ABOUT THIS TASK
Nothing outside the range is wanted. Repeat exactly the lines below from the one with "Definition GFS_NET_OUTOF_MEMORY := 142." through the one with "(** The scan: [rtn]".

___

(* ===== verification/NetBuf.v ===== *)
(** Connection buffers of the name service: [gfs_net_buf_t], the packet
    scanner and buffer copy of net/gfs_net.c, the receive and send loops of
    net/gfs_net_tcp.c and the packet loop of core/gfs_handle.c.

    The sockets are scripts: the outcomes of the successive [recv] and [send]
    calls are given as lists. *)
From S2P Require Import Prelude Bytes.

(** [gfs_net_buf_t]: the block behind [data], whose size is that of the
    allocation, and the three counters. *)
Record netbuf := NetBuf { nb_data : bytes; nb_len : Z; nb_pos : Z; nb_hd : Z }.

#[export] Instance netbuf_eq_dec : EqDecision netbuf.
Proof. solve_decision. Defined.

Definition GFS_NET_CLOSE := 140.
Definition GFS_NET_AGAIN := 141.
Definition GFS_NET_OUTOF_MEMORY := 142.

(** ** [gfs_net_packet_parse_tcp] *)

(** [ntohl] of the word at an offset of the block. *)
Definition ld_be32 (b : bytes) (off : Z) : option Z :=
  if off <? 0 then None else ntohl <$> ld32 (Z.to_nat off) b.

(** The scan: [rtn] bytes were skipped.  [pu] stays at the first byte, so the
    length and type words are the same in every turn.  The result is the number
    of bytes consumed and the packet, as an offset in the block and a
    length. *)
Fixpoint packet_scan (fuel : nat) (buf : netbuf) (rtn : Z) : option (Z * option (Z * Z)) :=
  match fuel with
  | O => None
  | S fuel =>
      let size := u32 (nb_pos buf - nb_hd buf) in
      if nb_hd buf + rtn <? nb_pos buf then
        len ← ld_be32 (nb_data buf) (nb_hd buf);
        type ← ld_be32 (nb_data buf) (nb_hd buf + 8);
        if (2048 <? len) || (len <? 16) then packet_scan fuel buf (rtn + 1)
        else if size <? u32 (rtn + len) then
          if nb_pos buf <? nb_len buf then packet_scan fuel buf (rtn + 1)
          else if nb_pos buf =? nb_len buf then Some (rtn, None)
          else Some (nb_pos buf - nb_hd buf, None)
        else
          sprt ← ld_be32 (nb_data buf) (nb_hd buf + rtn + len - 4);
          if negb (sprt =? 0) then packet_scan fuel buf (rtn + 1)
          else Some (rtn + len, Some (nb_hd buf + rtn, len))
      else Some (nb_pos buf - nb_hd buf, None)
  end.

Definition gfs_net_packet_parse_tcp (buf : netbuf) : option (Z * option (Z * Z)) :=
  packet_scan (S (Z.to_nat (nb_pos buf - nb_hd buf))) buf 0.

(** ** [gfs_net_memcopy] *)

Definition gfs_net_memcopy (dst src : netbuf) : option (Z * netbuf * netbuf) :=
  let remain := i32 (nb_len dst - nb_pos dst) in
  let copylen := i32 (nb_pos src - nb_hd src) in
  let remain := if copylen <? remain then copylen else remain in
  if remain <? 0 then None else
  v ← ld_bytes (Z.to_nat remain) (Z.to_nat (nb_hd src)) (nb_data src);
  d ← st_bytes (Z.to_nat (nb_pos dst)) v (nb_data dst);
  Some (GFS_OK, NetBuf d (nb_len dst) (nb_pos dst + remain) (nb_hd dst),
        NetBuf (nb_data src) (nb_len src) (nb_pos src) (nb_hd src + remain)).

(** ** [gfs_net_tcp_recv] and [gfs_net_tcp_send] *)

(** The outcome of one [recv]: bytes (none when the peer has closed) or an
    [errno]. *)
Inductive recv_res := RecvData (l : bytes) | RecvErr (e : Z).
Inductive send_res := SendLen (n : Z) | SendErr (e : Z).

Definition EINTR := 4.
Definition EAGAIN := 11.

___

FINAL ANSWER
Definition GFS_NET_OUTOF_MEMORY := 142.

(** ** [gfs_net_packet_parse_tcp] *)

(** [ntohl] of the word at an offset of the block. *)
Definition ld_be32 (b : bytes) (off : Z) : option Z :=
  if off <? 0 then None else ntohl <$> ld32 (Z.to_nat off) b.

(** The scan: [rtn] bytes were skipped.  [pu] stays at the first byte, so the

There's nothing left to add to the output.